Dopo un anno di carcere i rapinati lo scagionano
Assolto un 24enne con formula piena per non aver commesso il fatto
Reggio Emilia Coinvolto nel tentato omicidio – con tanto di accoltellamento – tra due fazioni di gambiani e nigeriani alle ex Reggiane, ha trascorso due anni in carcere prima di essere assolto. In seguito accusato di tre rapine fotocopia, ha passato un altro anno in carcere: e ieri Ismail Conteh, 24enne gambiano, richiedente asilo, è stato assolto con formula piena (per non aver commesso il fatto) e liberato, a sorpresa, perché due dei tre rapinati (che lo avevano riconosciuto nella foto segnaletica) in sua presenza lo hanno scagionato: «Non è lui».
Conteh è stato ritenuto dalla questura uno dei rapinatori seriali che hanno terrorizzato l’area delle ex Reggiane nell’estate precedente lo sgombero, aggredendo e rapinando i passanti per miseri bottini.
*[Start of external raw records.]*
(** The score node of the item is missing, or its text starts with an
    integer. *)
Definition score_ok (soup tr : node) (z : Z) : Prop :=
  (find soup (has_attr "id" ("score_" ++ fmt (get tr "id"))) = None /\ z = 0%Z)
  \/ (exists (sc : node) (text : string),
        find soup (has_attr "id" ("score_" ++ fmt (get tr "id"))) = Some sc
        /\ string_of sc = Some text
        /\ py_int_str (hd EmptyString (split " " text)) = Some z).

(** The title link of the item is found and has a text. *)
Definition title_ok (tr : node) (title : string) : Prop :=
  exists t : node,
    find tr (has_class "storylink") = Some t /\ string_of t = Some title.

Definition well_formed_item (soup tr : node) (fl : item_fields) : Prop :=
  age_link_ok soup tr (f_magnitude fl) (f_unit fl)
  /\ rank_ok tr (f_rank fl)
  /\ score_ok soup tr (f_score fl)
  /\ title_ok tr (f_title fl).

(** The record of a well-formed item with comment count [c]. *)
Definition record_of (c : pyval) (fl : item_fields) : article_info :=
  mk_article_info c (PyFloat (f_rank fl)) (PyInt (f_score fl))
    (PyFloat (hours (f_magnitude fl) (f_unit fl)))
    (PyInt (Z.of_nat (String.length (f_title fl)))).

(** Every item row of the page is well formed. *)
Definition well_formed_page (soup : node) : Prop :=
  Forall (fun tr => exists fl, well_formed_item soup tr fl)
         (find_all soup is_entry_tr).



(** ** Sample pages *)

Definition text_tag (name : string) (attrs : list (string * string))
  (classes : list string) (text : string) : node :=
  Tag name attrs classes [NavigableString text].

(** An item row: rank marker and title link. *)
Definition item_row (id marker title : string) : node :=
  Tag "tr" [("id", id)] ["athing"]
    [Tag "td" [] ["title"] [text_tag "span" [] ["rank"] marker];
     Tag "td" [] ["title"]
       [text_tag "a" [("href", "https://example.com/")] ["storylink"] title]].

Definition score_span (id text : string) : node :=
  text_tag "span" [("id", "score_" ++ id)] ["score"] text.

Definition age_span (id text : string) : node :=
  Tag "span" [] ["age"] [text_tag "a" [("href", "item?id=" ++ id)] [] text].

Definition comments_link (id text : string) : node :=
  text_tag "a" [("href", "item?id=" ++ id)] [] text.

(** The metadata row of an item. *)
Definition subtext_row (cells : list node) : node :=
  Tag "tr" [] [] [Tag "td" [] ["subtext"] cells].

Definition page_of (rows : list node) : node :=
  Tag "[document]" [] [] [Tag "table" [("id", "hnmain")] [] rows].

Definition five_comments : string := "5" ++ String nbsp "comments".

(** Two complete items whose rank markers read 2 and 1. *)
Definition page_markers_2_1 : node :=
  page_of
    [item_row "101" "2." "First story";
     subtext_row [score_span "101" "10 points"; age_span "101" "3 hours ago";
                  comments_link "101" five_comments];
     item_row "102" "1." "Second story";
     subtext_row [score_span "102" "7 points"; age_span "102" "2 days ago";
                  comments_link "102" "discuss"]].

(** One item whose metadata row has no age link. *)
Definition page_no_age_link : node :=
  page_of
    [item_row "101" "1." "First story";
     subtext_row [score_span "101" "10 points"]].
(** * testperanto hyper-parameter tuning: a shallow embedding of
      [hyperparam-tuning/src/experiment.py]

    The development follows the Python source function by function.

    - Python exceptions are values of [exn]; a call that may raise returns a
      [result].
    - Code that touches the file system or prints runs in the monad [M]:
      a function from a [world] (directories, files, standard output) to a
      result and the world it leaves behind.  Effects performed before an
      exception stay in the world, as in Python.
    - A Python [float] is represented by the rational it denotes.  The
      product in [int(100 * discount)], which numbers the files, is the
      rounded product of the two floats: the collaborator [float_mul].
      The complements of the pronoun proportions, the quotients of the
      curve and the score [mse] are computed on the rationals, without
      rounding; the ranking is stated for any scoring function as well
      ([get_top_k_by]).  Printing and parsing of floats, the JSON
      (de)serialiser, the treebank and the triple store are collaborators
      too, outside the two source files; all of them are the fields of
      [Env].
    - A Python [dict] is an association list in insertion order.
    - Writing to a file always succeeds: [Experiment.initialize] creates
      every directory the later writes go to. *)

From Stdlib Require Import ZArith QArith String Ascii List Lia DecimalString.
From Stdlib Require Import Sorted Permutation.
From stdpp Require Import base gmap strings list.

Set Warnings "-register-all,-clear-no-such-hyp".
Close Scope Q_scope.
Open Scope string_scope.
Open Scope list_scope.

(** ** Python primitives *)

Module Py.

Inductive exn : Type :=
| FileNotFoundError (path : string)
| IndexError
| KeyError (key : string)
| ValueError
| TypeError
| AttributeError
| Exception (msg : string).

Inductive result (A : Type) : Type :=
| Ok (a : A)
| Raise (e : exn).
Arguments Ok {A} a.
Arguments Raise {A} e.
Definition get (f : ref) (w : World) : option Future := nth_error (heap w) f.

Fixpoint update (f : ref) (g : Future -> Future) (l : list Future) : list Future :=
  match l, f with
  | [], _ => []
  | x :: l', O => g x :: l'
  | x :: l', S f' => x :: update f' g l'
  end.

Definition modify (f : ref) (g : Future -> Future) (w : World) : World :=
  mkWorld (update f g (heap w)) (next_node w) (trace w).

Definition log (e : Event) (w : World) : World :=
  mkWorld (heap w) (next_node w) (trace w ++ [e]).

Definition set_state (s : State) (x : Future) : Future :=
  mkFuture s (value x) (children x) (parents x) (listenerNodes x) (class x).

Definition set_value (v : jsval) (x : Future) : Future :=
  mkFuture (state x) v (children x) (parents x) (listenerNodes x) (class x).

Definition set_children (c : list Node) (x : Future) : Future :=
  mkFuture (state x) (value x) c (parents x) (listenerNodes x) (class x).

Definition set_listenerNodes (l : list (Node * ref)) (x : Future) : Future :=
  mkFuture (state x) (value x) (children x) (parents x) l (class x).

(** [new Node(v)] *)
Definition new_Node (v : Listener) (w : World) : Node * World :=
  (mkNode (next_node w) v, mkWorld (heap w) (S (next_node w)) (trace w)).

Definition unlink (node : Node) (l : list Node) : list Node :=
  List.filter (fun n => negb (Nat.eqb (node_id n) (node_id node))) l.

Definition is_state (s s' : State) : bool :=
  match s, s' with
  | Inactive, Inactive | Push, Push | Pull, Pull | OnlyPull, OnlyPull
  | Done, Done => true
  | _, _ => false
  end.

(** Futures made by [ActiveFuture] ("stateful futures that are always
    active"). *)
Definition always_active (c : Class) : bool :=
  match c with
  | SinkFuture => true
  | _ => false
  end.

(** Modelled from the spec: the state [activate] adopts, in the missing
    [Reactive]: "the join of parent states (Push if any parent Push and
    this operator supports push; Pull if all relevant parents Pull;
    OnlyPull if any parent OnlyPull)"; otherwise the state stays. *)
Definition join (parent_states : list State) (current : State) : State :=
  if existsb (is_state OnlyPull) parent_states then OnlyPull
  else if existsb (is_state Push) parent_states then Push
  else match parent_states with
       | [] => current
       | _ => if forallb (is_state Pull) parent_states then Pull else current
       end.
Lemma store_user_auth_inserts_witness :
  exists db' row,
    store_user_auth sample_rng 847000000700000 1 (lit "alice") 2
      (Some sample_db) = Ok (token_hex sample_rng 32, Some db') /\
    sessions db' = firstn 1 (sessions sample_db)
                   ++ row :: skipn 1 (sessions sample_db) /\
    login row = lit "alice" ++ Pg.blanks 59 /\
    expires row = 847043201000000.
Proof.
  destruct (store_user_auth_inserts sample_rng 847000000700000 1
              (lit "alice") (lit "alice" ++ Pg.blanks 59) 2 sample_db)
    as (db' & row & Hrun & Hrows & _ & _ & _ & Hlogin & _ & _ & Hexp & _);
    [reflexivity | simpl; lia | simpl; lia |].
  exists db', row. repeat split; auto.
Defined.

(** ** The validity window *)



Lemma sample_issue :
  store_user_auth sample_rng 847000000700000 0 (lit "alice") 2
    (Some empty_db)
  = Ok (_generate_token sample_rng, Some sample_issued).
Proof. vm_compute. reflexivity. Defined.

Lemma sample_steps : steps sample_issued sample_history sample_later.
Proof.
  apply steps_cons with sample_both;
    [apply step_returns; vm_compute; reflexivity|].
  apply steps_cons with sample_both;
    [apply step_raises with IndexError; vm_compute; reflexivity|].
  apply steps_cons with sample_both;
    [apply step_returns; vm_compute; reflexivity|].
  apply steps_cons with sample_later;
    [apply step_returns; vm_compute; reflexivity|].
  apply steps_nil.
Defined.

Lemma sample_left_alone (now : Z) :
  847000003000000 <= now ->
  Forall (leaves_alone (_generate_token sample_rng) now) sample_history.
Proof.
  intros Hnow. unfold sample_history.
  repeat (apply Forall_cons || apply Forall_nil);
    [reflexivity | exact I | exact Hnow | reflexivity].
Defined.

Lemma fresh_empty_db (t : str) : fresh t empty_db.
Proof. intros r []. Defined.




(** ** Revocation *)

Lemma filter_idem {A : Type} (p : A -> bool) (l : list A) :
  filter p (filter p l) = filter p l.
Proof. apply forallb_filter_id, forallb_filter. Qed.

Lemma filter_all {A : Type} (p : A -> bool) (l : list A) :
  (forall a, In a l -> p a = true) -> filter p l = l.
Proof. intros H. now apply forallb_filter_id, forallb_forall. Qed.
Il 24enne è finito dietro le sbarre un anno fa con l’accusa di rapina aggravata (da violenza e minacce), in concorso con altri, per tre colpi fotocopia: il primo il 20 luglio 2021, quando uno straniero era stato attorniato da due individui, strattonato e gettato a terra per un cellulare e 200 euro; il secondo il 13 giugno 2021, quando un nigeriano in bicicletta era stato fermato da tre sconosciuti per il telefonino e 200 euro; il terzo l’11 giugno 2021, quando con la scusa di chiedere l’elemosina quattro individui avevano fatto cadere un italiano per sottrarre 120 euro.
Ieri, in apertura di udienza davanti al collegio giudicante (presidente Cristina Beretti, a latere Giovanni Ghini e Michela Caputo), il 24enne ha rilasciato spontanee dichiarazioni. «Non c’entro nulla con quella rapina, chi mi accusa è un nigeriano che conosco – ha detto – È una vendetta dei suoi fratelli, che mi hanno avvicinato appena uscito dal carcere: “Ti ricordi quello che hai fatto?”». Il pm onorario, sottolineando che una sola parte offesa ha confermato il riconoscimento, ha chiesto una condanna a cinque anni e 1.200 euro di multa. L’avvocato difensore Franco Beretti ha sostenuto che il suo cliente – pur appartenendo a un contesto degradato di assuntori di crac – andava assolto perché incensurato e perché non esistono altri riscontri oltre alla parola di un solo rapinato. I giudici hanno sposato questa tesi e il richiedente asilo ha potuto andarsene dopo un «grazie».